Oya BAYDAR
Bayram coşkusu içinde demokrasinin zaferini ilan edenlerin keyfini kaçıracağım için özür dilerim ama ham hayallerin sonu hüsrandır. Ancak gerçeği olduğu gibi görür ve doğru teşhis edersek sorunlarımıza çözüm bulabiliriz. Üç günden beri yaşadıklarımız demokrasi bayramı için henüz erken olduğunu; iktidarıyla muhalefetiyle herkes aklını başına devşirmezse demokrasinin arkasından yas tutacağımız günlerin geleceğini gösteriyor.

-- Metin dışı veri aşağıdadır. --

Lemma moved_regions_identified : identified moved_regions.
Proof using Hd Hm.
  intros p (ps & Hp & Hps)%list_elem_of_join. apply list_elem_of_fmap in Hps as (r & -> & Hr).
  destruct (moved_regions_peer r p Hr Hp) as [Hin| ->].
  - by apply (wire_identified (regions_ s) (du_wire _ Hd)).
  - destruct (migration_target s rid m Hd Hm). simpl. lia.
Qed.

Lemma moved_regions_starts : startKey <$> moved_regions = startKey <$> regions_ s.
Proof using.
  unfold moved_regions. rewrite <- list_fmap_compose. symmetry.
  apply list_eq_Forall2, Forall2_fmap. apply update_first_Forall2; [done|].
  intros r _ _. symmetry. apply (moved_region_fields m r).
Qed.

Hypothesis Hrev : revision_ s ≠ 0.

(** A move that is published leaves the catalog valid and in order. *)
Lemma moved_regions_published cat : publication moved_regions = Ok cat → valid_catalog moved_regions.
Proof using Hd Hm Hrev.
  destruct (du_valid _ Hd Hrev) as [Hv _]. unfold publication. case_bool_decide as Hnil.
  { exfalso. pose proof moved_regions_starts as Hs. rewrite Hnil in Hs. symmetry in Hs.
    apply fmap_nil_inv in Hs. apply (covers_nonempty _ _ (vc_covers _ Hv)). done. }
  intros (cat' & Hmk & _)%bind_Ok.
  apply make_valid in Hmk as [Hv' ->]; [|by apply moved_regions_identified].
  assert (sort_regions moved_regions = moved_regions) as Hsort.
  { apply (merge_sort_strict startKey), (sorted_keys startKey). rewrite moved_regions_starts.
    apply (proj1 (sorted_keys startKey _)). by eapply covers_sorted, vc_covers. }
  rewrite Hsort in Hv'. assert (norm_leader <$> moved_regions = moved_regions) as Hn; [|by rewrite Hn in Hv'].
  rewrite <- (list_fmap_id moved_regions) at 2. apply list_fmap_ext.
  intros i r1 (r & Hr & Heq)%list_elem_of_lookup_2%moved_regions_elem.
  assert (leaderPeerId r1 ≠ 0) as Hl.
  { pose proof (vc_regions _ Hv) as Hok. rewrite Forall_forall in Hok. specialize (Hok r Hr).
    assert (leaderPeerId r ≠ 0) as Hr0.
    { apply ro_leader in Hok as Hl. apply list_elem_of_fmap in Hl as (p & -> & Hp).
      pose proof (ro_peers_ok _ Hok) as Hps. rewrite Forall_forall in Hps. by apply po_peer, Hps. }
    destruct Heq as [->| ->]; [done|]. change (leaderPeerId (moved_region m r) ≠ 0).
    destruct (moved_region_leader m r) as [->| ->]; [done|].
    destruct (migration_target s rid m Hd Hm). simpl in *. lia. }
  unfold norm_leader. by rewrite (proj2 (N.eqb_neq _ _) Hl).
Qed.

Lemma moved_regions_wire :
  storeIdHighWater_ s ≤ int_max → valid_catalog moved_regions → Forall wire_ok moved_regions.
Proof using Hd Hm Hrev.
  intros Hsw Hv. apply Forall_forall. intros r1 Hr1.
  assert (Forall wire_peer (peers r1)) as Hps.
  { apply Forall_forall. intros p Hp. destruct (moved_regions_peer r1 p Hr1 Hp) as [Hin|Heq].
    - apply list_elem_of_join in Hin as (ps & Hin & Hps). apply list_elem_of_fmap in Hps as (r & -> & Hr).
      pose proof (du_wire _ Hd) as Hw. rewrite Forall_forall in Hw.
      pose proof (wire_peers _ (Hw r Hr)) as Hwp. rewrite Forall_forall in Hwp. auto.
    - pose proof (vc_regions _ Hv) as Hok. rewrite Forall_forall in Hok.
      pose proof (ro_peers_ok _ (Hok _ Hr1)) as Hpo. rewrite Forall_forall in Hpo.
      pose proof (po_port _ (Hpo p Hp)) as Hport. destruct (migration_target s rid m Hd Hm) as [H1 H2].
      subst p. unfold wire_peer. simpl in *. split_and!; [lia|lia|done|apply short_of_u32_le|].
      rewrite node_of_store, (proj2 (N.leb_le _ int_max)) by lia. done. }
  apply moved_regions_elem in Hr1 as (r & Hr & Heq). pose proof (du_wire _ Hd) as Hw.
  rewrite Forall_forall in Hw. specialize (Hw r Hr).
  destruct Heq as [->| ->]; destruct r as [i sk ek ps e v l pend]; [exact Hw|].
  destruct Hw as (Hi & _ & Hpend). simpl in Hi, Hpend. revert Hps. unfold moved_region. simpl.
  destruct (l =? mig_sourcepeerid m); simpl; intros Hps; split_and!; try done; lia.
Qed.

End Moved.

(** Cases on a change, with the hypotheses of every constructor named. *)
Ltac effect_cases He :=
  destruct He as [d ds ss decoded validated stores' Hc H0 Hnil Hdig Hdec Hmk Hcs Hps
    |ids ds removed retained decoded validated Hc H0 Hpart Hdec Hcov Hmk
    |rid k e parent s0 id qs Hc H0 Hf Hpend Hk1 Hk2 Hids
    |rid parent pending validated Hc H0 Hf Hpend Hmk
    |rid from to e region source store s0 pid Hc H0 Hf Hmig Hsrc Hh Hst Hid
    |rid pid e migration region Hc H0 Hm Hf Hsrc
    |rid pid Hc H0
    |h merged Hc H0 Hfits Hst Hseq Hmerge
    |c config Hc H0 Hfits
    |o Hc H0 Hfits Hnew Hidle Hbudget
    |i ep p a l ir u current Hc Hcur Htrans
    |i u current Hc Hcur Hlive Hirr
    |n raised Hc H0 Hadd
    |n raised Hc H0 Hadd
    |n raised Hc H0 Hadd
    |store Hc H0 Hfits];
  [| |destruct (prepared_keeps _ _ _ _ _ Hids) as (ph & -> & Hph & Hid & Hidmax)
   | |destruct (next_peer_id_keeps _ _ _ Hid) as (-> & Hpid & Hpidmax)|..].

Henüz ardındaki güçlerin tam açıklığa kavuşmadığı (belki de olağan şüpheli Paralelciler, Fethullah Örgütü, üst akıl!, vb. dışında hangi ‘kokteyl örgütlenmeler’in işi olduğunu hiçbir zaman tam öğrenemeyeceğiz) bu çılgın ve caniyane darbe girişiminin hayra vesile tek sonucu: Bundan böyle ciddiye alınabilir hiçbir siyasal çevre ve aklı başında kişinin askeri göreve çağırmaya, darbe çığırtkanlığı veya darbe savunuculuğu yapmaya cesaret edemeyecek olmasıdır. Bunun dışında, bu kanlı girişimin yol açtığı ve açacağı sonuçlar hayra değil şerre vesiledir. Cumhurbaşkanı Erdoğan’ın “Allahın bir lütfu” olarak nitelediği darbe girişimi, kendi planları açısından lütuf olabilir ama Türkiye’nin geleceği açısından “Allah’ın laneti”dir.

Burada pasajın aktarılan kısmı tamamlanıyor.